[The task]
How many lines in this data contain the string "found"? Reply with the number only.

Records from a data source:
┏━━

(* ===== verification/LdapPaging.v ===== *)
(** * Paged searches end, if the server makes progress

    The paging loop of [searchWithPagingLimit] against a server that answers
    every page as it likes. *)

From S2P Require Import Prelude GoStrings GoTime Effects Config Directory LdapData Ldap.
Local Open Scope Z_scope.

(** A page that is not the last: the next one is asked for with its cookie. *)
Definition continues `{LdapLibrary} (r : SearchResult) : bool :=
  match FindPaging (ResultControls r) with
  | Some (ControlPaging _ cookie) => negb (cookie =? "")%string
  | _ => false
  end.

Section paging.
Context `{LdapLibrary}.
(** What the server may answer. *)
Variable answers : found → Prop.

(** The ghost state counts the pages asked for; the loop performs no other
    effect, and must not run out of the budget. *)
Definition paging_spec (R : Type) (e : effect R) : (R → nat → Prop) → nat → Prop :=
  match e in effect R return (R → nat → Prop) → nat → Prop with
  | Search _ _ => λ Q n, ∀ f, answers f → Q f (S n)
  | _ => λ _ _, False
  end.

Hypothesis progress : ∀ r err, answers (Some r, err) → continues r = true → Entries r ≠ [].

Lemma paging_loop_ends pages co request others pageSize maxEntries combined n
    (Q : SearchRequest * found → nat → Prop) :
  0 < maxEntries → Z.of_nat (length (Entries combined)) <= maxEntries →
  maxEntries < Z.of_nat pages + Z.of_nat (length (Entries combined)) →
  (∀ a n', (∀ r, a.2.1 = Some r → Z.of_nat (length (Entries r)) <= maxEntries) →
     Z.of_nat n' <= Z.of_nat n + maxEntries + 1 - Z.of_nat (length (Entries combined)) → Q a n') →
  wp paging_spec (paging_loop pages co request others pageSize maxEntries combined) Q n.
Proof.
  intros Hmax. revert request combined n. induction pages as [|pages IH];
    intros request combined n Hlen Hpages HQ; [simpl in *; lia|].
  cbn. intros [r err] Hanswer.
  assert (Hdone : ∀ a, (∀ r, a.2.1 = Some r → Z.of_nat (length (Entries r)) <= maxEntries) → Q a (S n)).
  { intros a Ha. apply HQ; [done|lia]. }
  destruct r as [r|]; cbn.
  2: { destruct err; apply Hdone; simpl; naive_solver. }
  change (bool_decide (is_Some (Some r))) with true. cbn [andb].
  destruct (Z.ltb_spec maxEntries (Z.of_nat (length (Entries combined ++ Entries r)))) as [|Hfits].
  { apply Hdone. intros ? [= <-]. simpl. rewrite length_take. lia. }
  assert (Hstop : ∀ err, Q (request, (Some (append_result combined r), err)) (S n)).
  { intros err'. apply Hdone. by intros ? [= <-]. }
  destruct err as [err|]; [apply Hstop|].
  pose proof (progress r None Hanswer) as Hnonempty. unfold continues in Hnonempty.
  destruct (FindPaging (ResultControls r)) as [[size cookie|other]|]; [|apply Hstop..].
  destruct (cookie =? "")%string eqn:Hcookie; [apply Hstop|].
  specialize (Hnonempty eq_refl). rewrite length_app in Hfits.
  assert (0 < length (Entries r))%nat by (destruct (Entries r); [done|simpl; lia]).
  apply IH; simpl; rewrite length_app; [lia..|].
  intros a n' Ha Hn'. apply HQ; [done|]. lia.
Qed.
End paging.

(** C27: a paged search ends and stays within its limit, if the server makes
    progress: when every page with a cookie holds at least one entry, a budget
    of more than [max_entries] pages is enough whatever the pages hold, at most
    [max_entries + 1] of them are asked for, and the result never has more than
    [max_entries] entries. *)
Theorem paged_search_ends `{LdapLibrary} (answers : found → Prop) (budget : nat) (co : conn)
    (request : SearchRequest) (pageSize maxEntries : Z)
    (Hprogress : ∀ r err, answers (Some r, err) → continues r = true → Entries r ≠ [])
    (Hbudget : maxEntries < Z.of_nat budget) :
  wp (paging_spec answers) (searchWithPagingLimit budget co request pageSize maxEntries)
    (λ '(_, (r, err)) pages,
       (∀ res, r = Some res → Z.of_nat (length (Entries res)) <= maxEntries) ∧
       Z.of_nat pages <= Z.max 0 maxEntries + 1) 0%nat.
Proof.
  unfold searchWithPagingLimit. destruct (Z.leb_spec maxEntries 0); simpl; [split; [done|lia]|].
  apply (paging_loop_ends answers Hprogress); simpl; [lia..|].
  intros [request' [r err]] n Hr Hn. split; [done|lia].
Qed.

(** The page a stalling server sends for ever. *)
Definition stalling_page : SearchResult :=
  {| Entries := []; Referrals := []; ResultControls := [ControlPaging 0 "cookie"] |}.

Section stalling.
Context `{LdapLibrary}.
Hypothesis Hfind : FindPaging (ResultControls stalling_page) = Some (ControlPaging 0 "cookie").

(** Every answer is that page; the loop may only stop for want of budget, after
    [budget] pages. *)
Definition stalling_spec (budget : nat) (R : Type) (e : effect R) : (R → nat → Prop) → nat → Prop :=
  match e in effect R return (R → nat → Prop) → nat → Prop with
  | Search _ _ => λ Q n, Q (Some stalling_page, None) (S n)
  | StillPaging => λ _ n, n = budget
  | _ => λ _ _, False
  end.

Lemma paging_loop_stalls pages co request others pageSize maxEntries combined n budget :
  0 < maxEntries → Entries combined = [] → (n + pages = budget)%nat →
  wp (stalling_spec budget) (paging_loop pages co request others pageSize maxEntries combined)
    (λ _ _, False) n.
Proof.
  intros Hmax. revert request combined n. induction pages as [|pages IH];
    intros request combined n He Hn; cbn; [lia|].
  change (bool_decide (is_Some (Some stalling_page))) with true. rewrite He. cbn.
  change (Z.of_nat 0) with 0. replace (maxEntries <? 0) with false by lia.
  cbn in Hfind. rewrite ?Hfind. cbn.
  apply IH; [by cbn; rewrite He|lia].
Qed.
End stalling.

(** C40: without that progress it does not end: against a server that answers
    every page empty but with a cookie, the search is still paging after any
    number of pages, since neither [max_entries] nor a deadline is tested
    between empty pages. *)
Theorem paged_search_endless `{LdapLibrary} (budget : nat) (co : conn) (request : SearchRequest)
    (pageSize maxEntries : Z)
    (Hfind : FindPaging (ResultControls stalling_page) = Some (ControlPaging 0 "cookie"))
    (Hmax : 0 < maxEntries) :
  wp (stalling_spec budget) (searchWithPagingLimit budget co request pageSize maxEntries)
    (λ _ _, False) 0%nat.
Proof.
  unfold searchWithPagingLimit. replace (maxEntries <=? 0) with false by lia.
  by apply paging_loop_stalls.
Qed.
(** ** A configuration for it, completed by the defaults *)

Definition example_ldap_paged (paged : bool) (profile strategy : string) (groups : bool) (maxIdle : Z)
    : LDAPConfig :=
  ldap_defaults {|
    LDAP_URL := "ldaps://dc1.example:636"; LDAP_URLs := [];
    LDAP_TLS := {| LDAPTLS_Verify := true; LDAPTLS_ServerName := ""; LDAPTLS_CAFileRef := "";
                   LDAPTLS_StartTLS := false |};
    LDAP_DirectoryProfile := {| Profile_Name := profile; Profile_SubjectAttribute := "";
      Profile_IdentifierAttributes := []; Profile_GroupStrategy := strategy;
      Profile_StatusNormalization := "";
      Profile_PagedSearch := {| PagedSearch_Enabled := paged; PagedSearch_PageSize := 0;
                                PagedSearch_MaxEntries := 0; PagedSearch_TimeoutMS := 0 |} |};
    LDAP_LookupMode := "search_then_bind";
    LDAP_Username := {| Username_AllowedFormats := []; Username_AllowedDomains := [];
      Username_AllowedUPNSuffixes := [];
      Username_Normalization := {| Normalization_Trim := true; Normalization_Unicode := "";
        Normalization_Case := "lower"; Normalization_RejectDomainMismatch := false |} |};
    LDAP_BindDN := "cn=svc"; LDAP_BindPasswordRef := "env:LDAP_BIND"; LDAP_BaseDN := "dc=example";
    LDAP_DNTemplate := ""; LDAP_UserFilter := "(uid={username})"; LDAP_FilterTemplateMode := "";
    LDAP_Attributes := ["mail"];
    LDAP_Referrals := {| Referral_Mode := ""; Referral_AllowedURLs := [];
                         Referral_AllowServiceBindReuse := false |};
    LDAP_Groups := {| Group_Enabled := groups; Group_MemberAttribute := "";
      Group_SearchMemberAttribute := "member"; Group_ResponseAttribute := "";
      Group_IDAttribute := ""; Group_DisplayAttribute := ""; Group_SearchBaseDN := "";
      Group_MaxDepth := 3; Group_MaxGroups := 5; Group_TimeoutMS := 0 |};
    LDAP_Pool := {| Pool_MaxIdle := maxIdle |} |}.

Definition example_ldap : string → string → bool → Z → LDAPConfig := example_ldap_paged false.

Definition example_timeouts : TimeoutConfig :=
  {| Timeout_LDAPConnectMS := 500; Timeout_LDAPBindMS := 1500; Timeout_LDAPSearchMS := 1000;
     Timeout_RequestMS := 2500 |}.

Definition example_client (profile strategy : string) (groups : bool) (maxIdle : Z) : Client :=
  NewClient (example_ldap profile strategy groups maxIdle) "svc-secret" example_timeouts.

Lemma example_valid : valid_ldap (example_ldap "active_directory" "bfs_member_search" true 2).
Proof. apply (validateLDAP_nil "ldap"). vm_compute. reflexivity. Qed.

(** Alice, in a group that is in two groups, one of which contains the first. *)
Definition alice_dn : string := "CN=Alice,DC=example".

Definition attribute (name : string) (values : list string) : EntryAttribute :=
  {| Attr_Name := name; Attr_Values := values; Attr_ByteValues := values |}.

Definition group_entry (name : string) : Entry :=
  {| DN := "CN=" +:+ name; Entry_Attributes := [attribute "cn" [name]] |}.

Definition example_entries (filter : string) : list Entry :=
  if (filter =? "(uid=alice)")%string then
    [{| DN := alice_dn;
        Entry_Attributes := [attribute "objectGUID" ["GUID"]; attribute "mail" ["alice@example"]] |}]
  else if (filter =? "(member=CN=Alice,DC=example)")%string then [group_entry "staff"]
  else if (filter =? "(member=CN=staff)")%string then [group_entry "all"; group_entry "vpn"]
  else if (filter =? "(member=CN=vpn)")%string then [group_entry "staff"]
  else [].
(* ===== verification/RelayProofs.v ===== *)
(** * Properties of the relay client

    What one request does, whatever the clock, the caches, the slots, the audit
    sink and the directory answer; authentication; construction and
    reconnection. *)

From S2P Require Import Prelude GoStrings GoCrypto GoTime Effects Config Directory AuditEvent Url Validate ValidateProofs HmacProofs RelayState Relay.
Local Open Scope Z_scope.

Abbreviation trace := (list (entry effect)).

(** ** Readings of a trace *)

Definition event_of (x : entry effect) : option Event :=
  let 'existT _ (e, _) := x in match e with WriteEvent ev => Some ev | _ => None end.

Definition directory_call_of (x : entry effect)
    : option (VerifyPasswordRequest * result error VerifyPasswordResult) :=
  match projT2 x with
  | (e, r) =>
      match e in effect R return R → _ with
      | VerifyDirectory _ q => λ answer, Some (q, answer)
      | _ => λ _, None
      end r
  end.

Definition remembered_of (x : entry effect) : option (string * bool) :=
  match projT2 x with
  | (e, r) =>
      match e in effect R return R → _ with
      | RememberKey key _ => λ answer, Some (key, answer)
      | _ => λ _, None
      end r
  end.

Definition slot_change (x : entry effect) : Z :=
  match projT2 x with
  | (e, r) =>
      match e in effect R return R → Z with
      | AcquireSlot => λ taken : bool, if taken then 1 else 0
      | ReleaseSlot => λ _, -1
      | _ => λ _, 0
      end r
  end.

(** The storm counters an effect changes: [true] records, [false] clears. *)
Definition storm_change_of (x : entry effect) : option (bool * string) :=
  let 'existT _ (e, _) := x in
  match e with
  | RecordStorm kind _ => Some (true, kind)
  | ResetStorm kind => Some (false, kind)
  | _ => None
  end.

(** An authentication written, with the error of the write. *)
Definition auth_write_of (x : entry effect) : option (authResponseMessage * option string) :=
  match projT2 x with
  | (e, r) =>
      match e in effect R return R → _ with
      | WriteAuth m => λ failed, Some (m, failed)
      | _ => λ _, None
      end r
  end.

Definition ack_of (x : entry effect) : option (result string envelope) :=
  match projT2 x with
  | (e, r) =>
      match e in effect R return R → _ with
      | ReadAck => λ answer, Some answer
      | _ => λ _, None
      end r
  end.

(** A challenge read, and a reading of the clock. *)
Definition challenge_of (x : entry effect) : option (result string challengeMessage) :=
  match projT2 x with
  | (e, r) =>
      match e in effect R return R → _ with
      | ReadChallenge => λ answer, Some answer
      | _ => λ _, None
      end r
  end.

Definition reading_of (x : entry effect) : option Z :=
  match projT2 x with
  | (e, r) =>
      match e in effect R return R → option Z with
      | Now => λ now, Some now
      | _ => λ _, None
      end r
  end.

Definition events (tr : trace) : list Event := omap event_of tr.
Definition directory_calls (tr : trace) := omap directory_call_of tr.
Definition remembered (tr : trace) : list (string * bool) := omap remembered_of tr.
Definition storm_changes (tr : trace) : list (bool * string) := omap storm_change_of tr.
Definition auth_writes (tr : trace) := omap auth_write_of tr.
Definition acks (tr : trace) := omap ack_of tr.
Definition challenges (tr : trace) := omap challenge_of tr.
Definition readings (tr : trace) : list Z := omap reading_of tr.
Definition auths (tr : trace) : list authResponseMessage := (auth_writes tr).*1.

┗━━

[Final answer]
3